Lemma zip_deficit l : zip_with Z.add l (map deficit l) = map refilled l.
Proof.
  induction l as [|v l IH]; [done|]. cbn [map zip_with]. rewrite IH. f_equal.
  unfold deficit, refilled. destruct (Z.eqb_spec v 127); lia.
Qed.

Lemma refilled_byte v : is_byte v -> v <> 255 -> is_byte (refilled v) /\ refilled v <> 0.
Proof. unfold is_byte, refilled. intros. destruct (Z.eqb_spec v 127); lia. Qed.

(** One round of the loop. *)
Lemma replenish_word m j :
  Bytes m -> (8 * j + 8 <= length m)%nat -> Forall (fun v => v <> 255) (lanes m j) ->
  match replenish_step (load_word m j) with None => m | Some d => fetch_add_word m j d end =
  take (8 * j) m ++ map refilled (lanes m j) ++ drop (8 * j + 8) m.
Proof.
  intros B H N. pose proof (lanes_length m j H) as L. unfold load_word. fold (lanes m j).
  rewrite replenish_deficit by (done || by apply Bytes_lanes). case_bool_decide as F.
  - rewrite (lanes_split m j) at 1. do 2 f_equal. clear -F.
    induction F as [|v l -> _ IH]; [done|]. cbn. by f_equal.
  - rewrite fetch_add_lanes; rewrite ?length_map, ?zip_deficit; try done.
    pose proof (Bytes_lanes m j B) as Bl. clear -Bl N.
    induction Bl as [|v l Hv _ IH]; cbn; constructor; apply Forall_cons in N as [N1 N2].
    + by apply refilled_byte.
    + by apply IH.
Qed.

Lemma replenish_loop_spec k : forall j m,
  Bytes m -> (8 * (j + k) <= length m)%nat -> Forall (fun v => v <> 255) (drop (8 * j) m) ->
  replenish_loop k j m =
  take (8 * j) m ++ map refilled (take (8 * k) (drop (8 * j) m)) ++ drop (8 * (j + k)) m.
Proof.
  induction k as [|k IH]; intros j m B L N; cbn [replenish_loop].
  - rewrite Nat.mul_0_r, take_0, Nat.add_0_r. cbn. by rewrite take_drop.
  - pose proof (lanes_length m j ltac:(lia)) as Ll.
    assert (Forall (fun v => v <> 255) (lanes m j)) as Nl by (by apply Forall_take).
    rewrite replenish_word by (done || lia).
    set (m' := take (8 * j) m ++ map refilled (lanes m j) ++ drop (8 * j + 8) m).
    assert (length (take (8 * j) m) = 8 * j)%nat as Lt by (rewrite length_take; lia).
    assert (take (8 * S j) m' = take (8 * j) m ++ map refilled (lanes m j)) as Et.
    { subst m'. rewrite app_assoc, take_app_length'; [done|]. rewrite length_app, length_map. lia. }
    assert (drop (8 * S j) m' = drop (8 * j + 8) m) as Ed.
    { subst m'. rewrite app_assoc, drop_app_length'; [done|]. rewrite length_app, length_map. lia. }
    rewrite IH.
    + rewrite Et, Ed. rewrite <- app_assoc.
      assert (drop (8 * (S j + k)) m' = drop (8 * (j + S k)) m) as ->.
      { replace (8 * (S j + k))%nat with (8 * S j + 8 * k)%nat by lia.
        rewrite <- drop_drop, Ed, drop_drop. f_equal. lia. }
      f_equal. rewrite app_assoc. f_equal. rewrite <- map_app. f_equal. unfold lanes.
      replace (8 * S k)%nat with (8 + 8 * k)%nat by lia. by rewrite <- take_take_drop, drop_drop.
    + subst m'. rewrite !Forall_app. split; [by apply Forall_take|]. split; [|by apply Forall_drop].
      pose proof (Bytes_lanes m j B) as Bl. clear -Bl Nl.
      induction Bl as [|v l Hv _ IHl]; cbn; constructor; apply Forall_cons in Nl as [N1 N2];
        [by apply refilled_byte|by apply IHl].
    + subst m'. rewrite !length_app, length_map, length_drop. lia.
    + rewrite Ed. rewrite <- drop_drop. by apply Forall_drop.
Qed.

(* ------------------------------------------------------------------ *)
(** ** Lemmas: one acquiring and one replenishing thread *)

Abbreviation Tokens := (Forall (fun v => 0 <= v <= 127)).

(** [d] is still small enough for the buckets, which can only have shrunk since the load. *)
Definition refill_ok (m : bytes) (r : refiller) : Prop :=
  match r with
  | Resting => True
  | Adding j d => (8 * j + 8 <= length m)%nat /\
      exists ds, d = pack ds /\ length ds = 8%nat /\
        Forall2 (fun v e => 0 <= e /\ v + e <= 127) (lanes m j) ds
  end.

Definition worker_ok (m : bytes) (w : worker) : Prop :=
  match w with Idle => True | Loaded i => (i < length m)%nat /\ 1 <= nth i m 0 end.

Record safe (size : nat) (s : system) : Prop := {
  safe_tokens : Tokens (mem s);
  safe_size : length (mem s) = size;
  safe_workers : exists w, workers s = [w] /\ worker_ok (mem s) w;
  safe_refill : refill_ok (mem s) (refill s) }.

Lemma Tokens_nth m i : Tokens m -> 0 <= nth i m 0 <= 127.
Proof. intros H. revert i. induction H as [|v m Hv _ IH]; intros [|i]; cbn [nth]; try lia; done. Qed.

Lemma load_byte_tokens m i : Tokens m -> load_byte m i = nth i m 0.
Proof.
  intros H. pose proof (Tokens_nth m i H). unfold load_byte, s8. rewrite Z.mod_small by lia. lia.
Qed.

Lemma bucket_range x c : 0 <= x < 2 ^ 32 -> 1 <= c <= 32 -> (bucket x c < Z.to_nat (2 ^ c))%nat.
Proof.
  intros Hx Hc. unfold bucket. rewrite Z.shiftr_div_pow2 by lia.
  assert (0 < 2 ^ (32 - c)) by (apply Z.pow_pos_nonneg; lia).
  assert (x / 2 ^ (32 - c) < 2 ^ c).
  { apply Z.div_lt_upper_bound; [lia|]. rewrite <- Z.pow_add_r by lia.
    replace (32 - c + c) with 32 by lia. lia. }
  assert (0 <= x / 2 ^ (32 - c)) by (apply Z.div_pos; lia). lia.
Qed.

Lemma Forall2_weaken_l {A B} (P : A -> B -> Prop) l l' k :
  Forall2 P l k -> (forall i a, l !! i = Some a -> exists a', l' !! i = Some a' /\ forall b, P a b -> P a' b) ->
  length l' = length l -> Forall2 P l' k.
Proof.
  intros F H L. apply Forall2_same_length_lookup_2; [pose proof (Forall2_length _ _ _ F); lia|].
  intros i a' b Ha Hb. destruct (lookup_lt_is_Some_2 l i) as [a Ea].
  { rewrite <- L. eapply lookup_lt_Some. exact Ha. }
  destruct (H i a Ea) as (a'' & Ea'' & P'). rewrite Ha in Ea''. simplify_eq. apply P'.
  by eapply Forall2_lookup_lr.
Qed.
..........
■ EXERCISE
Transcribe the entries exactly.

■ TASK OUTPUT
Lemma zip_deficit l : zip_with Z.add l (map deficit l) = map refilled l.
Proof.
  induction l as [|v l IH]; [done|]. cbn [map zip_with]. rewrite IH. f_equal.
  unfold deficit, refilled. destruct (Z.eqb_spec v 127); lia.
Qed.

Lemma refilled_byte v : is_byte v -> v <> 255 -> is_byte (refilled v) /\ refilled v <> 0.
Proof. unfold is_byte, refilled. intros. destruct (Z.eqb_spec v 127); lia. Qed.

(** One round of the loop. *)
Lemma replenish_word m j :
  Bytes m -> (8 * j + 8 <= length m)%nat -> Forall (fun v => v <> 255) (lanes m j) ->
  match replenish_step (load_word m j) with None => m | Some d => fetch_add_word m j d end =
  take (8 * j) m ++ map refilled (lanes m j) ++ drop (8 * j + 8) m.
Proof.
  intros B H N. pose proof (lanes_length m j H) as L. unfold load_word. fold (lanes m j).
  rewrite replenish_deficit by (done || by apply Bytes_lanes). case_bool_decide as F.
  - rewrite (lanes_split m j) at 1. do 2 f_equal. clear -F.
    induction F as [|v l -> _ IH]; [done|]. cbn. by f_equal.
  - rewrite fetch_add_lanes; rewrite ?length_map, ?zip_deficit; try done.
    pose proof (Bytes_lanes m j B) as Bl. clear -Bl N.
    induction Bl as [|v l Hv _ IH]; cbn; constructor; apply Forall_cons in N as [N1 N2].
    + by apply refilled_byte.
    + by apply IH.
Qed.

Lemma replenish_loop_spec k : forall j m,
  Bytes m -> (8 * (j + k) <= length m)%nat -> Forall (fun v => v <> 255) (drop (8 * j) m) ->
  replenish_loop k j m =
  take (8 * j) m ++ map refilled (take (8 * k) (drop (8 * j) m)) ++ drop (8 * (j + k)) m.
Proof.
  induction k as [|k IH]; intros j m B L N; cbn [replenish_loop].
  - rewrite Nat.mul_0_r, take_0, Nat.add_0_r. cbn. by rewrite take_drop.
  - pose proof (lanes_length m j ltac:(lia)) as Ll.
    assert (Forall (fun v => v <> 255) (lanes m j)) as Nl by (by apply Forall_take).
    rewrite replenish_word by (done || lia).
    set (m' := take (8 * j) m ++ map refilled (lanes m j) ++ drop (8 * j + 8) m).
    assert (length (take (8 * j) m) = 8 * j)%nat as Lt by (rewrite length_take; lia).
    assert (take (8 * S j) m' = take (8 * j) m ++ map refilled (lanes m j)) as Et.
    { subst m'. rewrite app_assoc, take_app_length'; [done|]. rewrite length_app, length_map. lia. }
    assert (drop (8 * S j) m' = drop (8 * j + 8) m) as Ed.
    { subst m'. rewrite app_assoc, drop_app_length'; [done|]. rewrite length_app, length_map. lia. }
    rewrite IH.
    + rewrite Et, Ed. rewrite <- app_assoc.
      assert (drop (8 * (S j + k)) m' = drop (8 * (j + S k)) m) as ->.
      { replace (8 * (S j + k))%nat with (8 * S j + 8 * k)%nat by lia.
        rewrite <- drop_drop, Ed, drop_drop. f_equal. lia. }
      f_equal. rewrite app_assoc. f_equal. rewrite <- map_app. f_equal. unfold lanes.
      replace (8 * S k)%nat with (8 + 8 * k)%nat by lia. by rewrite <- take_take_drop, drop_drop.
    + subst m'. rewrite !Forall_app. split; [by apply Forall_take|]. split; [|by apply Forall_drop].
      pose proof (Bytes_lanes m j B) as Bl. clear -Bl Nl.
      induction Bl as [|v l Hv _ IHl]; cbn; constructor; apply Forall_cons in Nl as [N1 N2];
        [by apply refilled_byte|by apply IHl].
    + subst m'. rewrite !length_app, length_map, length_drop. lia.
    + rewrite Ed. rewrite <- drop_drop. by apply Forall_drop.
Qed.

(* ------------------------------------------------------------------ *)
(** ** Lemmas: one acquiring and one replenishing thread *)

Abbreviation Tokens := (Forall (fun v => 0 <= v <= 127)).

(** [d] is still small enough for the buckets, which can only have shrunk since the load. *)
Definition refill_ok (m : bytes) (r : refiller) : Prop :=
  match r with
  | Resting => True
  | Adding j d => (8 * j + 8 <= length m)%nat /\
      exists ds, d = pack ds /\ length ds = 8%nat /\
        Forall2 (fun v e => 0 <= e /\ v + e <= 127) (lanes m j) ds
  end.

Definition worker_ok (m : bytes) (w : worker) : Prop :=
  match w with Idle => True | Loaded i => (i < length m)%nat /\ 1 <= nth i m 0 end.

Record safe (size : nat) (s : system) : Prop := {
  safe_tokens : Tokens (mem s);
  safe_size : length (mem s) = size;
  safe_workers : exists w, workers s = [w] /\ worker_ok (mem s) w;
  safe_refill : refill_ok (mem s) (refill s) }.

Lemma Tokens_nth m i : Tokens m -> 0 <= nth i m 0 <= 127.
Proof. intros H. revert i. induction H as [|v m Hv _ IH]; intros [|i]; cbn [nth]; try lia; done. Qed.

Lemma load_byte_tokens m i : Tokens m -> load_byte m i = nth i m 0.
Proof.
  intros H. pose proof (Tokens_nth m i H). unfold load_byte, s8. rewrite Z.mod_small by lia. lia.
Qed.

Lemma bucket_range x c : 0 <= x < 2 ^ 32 -> 1 <= c <= 32 -> (bucket x c < Z.to_nat (2 ^ c))%nat.
Proof.
  intros Hx Hc. unfold bucket. rewrite Z.shiftr_div_pow2 by lia.
  assert (0 < 2 ^ (32 - c)) by (apply Z.pow_pos_nonneg; lia).
  assert (x / 2 ^ (32 - c) < 2 ^ c).
  { apply Z.div_lt_upper_bound; [lia|]. rewrite <- Z.pow_add_r by lia.
    replace (32 - c + c) with 32 by lia. lia. }
  assert (0 <= x / 2 ^ (32 - c)) by (apply Z.div_pos; lia). lia.
Qed.

Lemma Forall2_weaken_l {A B} (P : A -> B -> Prop) l l' k :
  Forall2 P l k -> (forall i a, l !! i = Some a -> exists a', l' !! i = Some a' /\ forall b, P a b -> P a' b) ->
  length l' = length l -> Forall2 P l' k.
Proof.
  intros F H L. apply Forall2_same_length_lookup_2; [pose proof (Forall2_length _ _ _ F); lia|].
  intros i a' b Ha Hb. destruct (lookup_lt_is_Some_2 l i) as [a Ea].
  { rewrite <- L. eapply lookup_lt_Some. exact Ha. }
  destruct (H i a Ea) as (a'' & Ea'' & P'). rewrite Ha in Ea''. simplify_eq. apply P'.
  by eapply Forall2_lookup_lr.
Qed.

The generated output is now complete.